Randomization and Allocation

After enrollment, patients were randomly allocated to either deep NMB Group (Group D, n = 34) or moderate NMB group (Group M, n = 33) according to predetermined randomization sequence, which was generated in www.random.org with no dividing blocks and was covered up in a sealed envelope. An investigator who did not participate in IOP measurements and care of the enrolled patients performed patients’ enrollment and randomization, and prepared all study medications according to the group allocation. The attending anesthetist who managed the patients in the operating room was also not blinded. However, the ophthalmologic assessor, patients, surgical team, research team, and anesthetists who managed the patients in the recovery room were blinded to group allocation. The CONSORT Flow Diagram is reported in Fig 1.

Fig 1

CONSORT Flow Diagram.

Group M, moderate NMB group; Group D, deep NMB group.

Perioperative Protocol

Patients were administered 0.05 mg/kg of intramuscular midazolam as premedication.
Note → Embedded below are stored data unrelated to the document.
(** C6, as amended.  Take any run among whose arguments a duration option
    ([-h], [--hold], [-cs], [--clickspeed], [-t], [--time]) is followed by
    a value that is zero, negative or non-numeric; for [-t] and [--time]
    let no earlier argument be that same string.  Then the process ends
    with a non-zero status and no system call was made (the device was
    never opened, nothing was emitted); the last thing the run printed is
    the usage text, the invalid-button diagnostic or an invalid-duration
    diagnostic, unless it was aborted by the [out_of_range] that an
    over-long count argument raises. *)
Theorem invalid_duration_rejected fuel program_name before option value post w :
  is_duration_option option = true ->
  invalid_duration value = true ->
  (is_time_option option = true -> ~ In option (program_name :: before)) ->
  let r := run fuel (program_name :: before ++ option :: value :: post) w in
  exits_nonzero (fst r)
  /\ syscalls (trace (snd r)) = []
  /\ (fst r = Uncaught out_of_range
      \/ is_rejection (last (trace (snd r)) (SysClose 0)) = true).
Proof.
  intros Hopt Hval Hfirst r. subst r. unfold run.
  set (argv := program_name :: before ++ option :: value :: post).
  set (st := initial_state w).
  destruct (is_help_request argv) eqn:Hh.
  { rewrite main_help by exact Hh. cbn.
    split; [discriminate|]. split; [reflexivity|]. right. reflexivity. }
  destruct before as [|button pre].
  { (* the option stands where the button is expected *)
    unfold argv. cbn [app].
    rewrite main_invalid_button; [| exact Hh |].
    - cbn. split; [discriminate|]. split; [reflexivity|]. right. reflexivity.
    - apply duration_option_cases in Hopt. simpl in Hopt.
      repeat (destruct Hopt as [Hopt|Hopt]; [subst option; reflexivity|]).
      contradiction. }
  set (rest := pre ++ option :: value :: post).
  change argv with (program_name :: button :: rest) in *. clear argv.
  set (argv := program_name :: button :: rest) in *.
  destruct (find_button BUTTONS (front button)) as [b|] eqn:Hb.
  2:{ unfold argv. rewrite (main_invalid_button _ _ _ _ _ _ Hh Hb). cbn.
      split; [discriminate|]. split; [reflexivity|]. right. reflexivity. }
  assert (Hno : forall x, fst (front_end argv rest w st) <> Ok x).
  { unfold front_end. apply bind_not_ok. intros count s1 _.
    apply bind_not_ok. intros opts s2 E2 x.
    apply (f_equal fst) in E2. cbn [fst] in E2. exfalso. revert E2. unfold rest.
    apply main_options_rejects; auto.
    intros Ht. unfold argv, rest.
    change (program_name :: button :: pre ++ option :: value :: post)
      with ((program_name :: button :: pre) ++ option :: value :: post).
    apply get_duration_first. now apply Hfirst. }
  unfold argv. rewrite (main_split _ _ _ _ _ _ _ Hh Hb). fold argv. unfold bind.
  pose proof (fails_loudly_front_end argv rest w st) as L.
  pose proof (emits_front_end argv rest w st) as (es & E & P).
  pose proof (diagnosed_front_end argv rest w st) as (es' & E' & D).
  rewrite E in E'. apply app_inv_head in E'. subst es'.
  destruct (front_events_quiet _ P) as (Q & _ & _).
  destruct (front_end argv rest w st) as [[x|c|e|] s1]; cbn [fst snd] in *.
  - now destruct (Hno x).
  - rewrite E. cbn [st initial_state trace app].
    split; [subst c; discriminate|]. split; [exact Q|]. right.
    destruct D as (s & ->). reflexivity.
  - rewrite E. cbn [st initial_state trace app].
    split; [exact I|]. split; [exact Q|]. left. now subst e.
  - contradiction.
Qed.
Section Host.
(** The host behind the calls that leave kvm.go: the file system, the
    bridges, the process table and the sockets.  [teardownf] and [mustWrite]
    may end the process instead of returning, which is [None]. *)
Variable H : Type.
Variable DisconnectedVLAN : Z.
Variable MkdirAll : H -> option string * H.
Variable teardownf : H -> option H.
Variable mustWrite : string -> H -> option H.
Variable getBridge : string -> H -> option string.
Variable CreateTap : string -> string -> Z -> H -> (string + string) * H.
Variable writeTaps : list Args.NetConfig -> H -> option string * H.
Variable process : string -> H -> string + string.
Variable cmdStart : string -> H -> (Z + string) * H.
Variable connectQMP : H -> option string * H.
Variable connectVNC : H -> option string * H.
Variable DialSerial : H -> option string * H.
Variable Kill : H -> H.
Variable DestroyTapRaw : string -> H -> option string * H.
Variable DestroyTap : string -> string -> H -> option string * H.
Variable BaseFlush : H -> option string * H.

Record host := Host { hw : H; log : list event }.

Definition emit (e : event) (h : host) : host := Host (hw h) (log h ++ [e]).
Definition on (h : host) (w : H) : host := Host w (log h).

(** Modelled from the spec: [BaseVM.setError] is defined outside kvm.go; it
    moves the VM to [ERROR]. *)
Definition setError (v : KvmVM) : KvmVM := with_State Supervisor.VM_ERROR v.

(** The loop of [launch] over [vm.Networks]: the NICs with their taps, and
    the error that ended the loop, if any. *)
Fixpoint create_taps (nets : list Args.NetConfig) (h : host)
    : list Args.NetConfig * option error * host :=
  match nets with
  | [] => ([], None, h)
  | nic :: nets =>
    if negb (String.eqb (Args.Tap nic) "") then
      let '(nets, e, h) := create_taps nets h in (nic :: nets, e, h)
    else
      match getBridge (Args.Bridge nic) (hw h) with
      | Some err => (nic :: nets, Some (ErrGetBridge err), h)
      | None =>
        match CreateTap (Args.Bridge nic) (Args.MAC nic) (Args.VLAN nic) (hw h) with
        | (inr err, w) => (nic :: nets, Some (ErrCreateTap err), on h w)
        | (inl tap, w) =>
          let h := emit (CreatedTap (Args.Bridge nic) tap) (on h w) in
          let '(nets, e, h) := create_taps nets h in
          (with_Tap tap nic :: nets, e, h)
        end
      end
  end.

(** A call of [launch] returns, or the process ends inside it. *)
Inductive outcome :=
| Return (err : option error) (v : KvmVM) (h : host)
| Exit.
On arrival in the operating room, routine monitoring of noninvasive arterial blood pressure, electrocardiogram (ECG), oxygen saturation (SpO2), and bispectral index (BIS) (Aspect A-2000; Aspect Medical System Inc., Newton, MA) were applied to the patient. Following the induction of general anesthesia with propofol (2 mg/kg) and remifentanil infusion (0.05–0.1 μg/kg/min), the radial artery was catheterized for continuous monitoring of arterial blood pressure and repetition of blood gas analysis.

Mechanical ventilation was applied with a tidal volume of 8 mL/kg ideal body weight in 50% oxygen with air, a positive end-expiratory pressure of 5 cmH2O, and an inspiratory time:expiratory time ratio of 1:2. The respiratory rate was adjusted to 10–20 breaths/min to maintain the end-tidal CO2 tension (ETCO2) at 35–42 mmHg. The maintenance of anesthesia was undergone with sevoflurane (0.6–2.3 age-adjusted minimal alveolar concentration) and remifentanil (0.03–0.1 μg/kg/min) to target BIS scores of 40 to 60. Neuromuscular monitoring was performed using accelomyography (TOF-Watch SX, Organon Ltd, Ireland) of the corrugator supercilli (CS) muscle. NMB agents (rocuronium or atracurium) were administered following calibration and stabilization of the train of four (TOF)-Watch.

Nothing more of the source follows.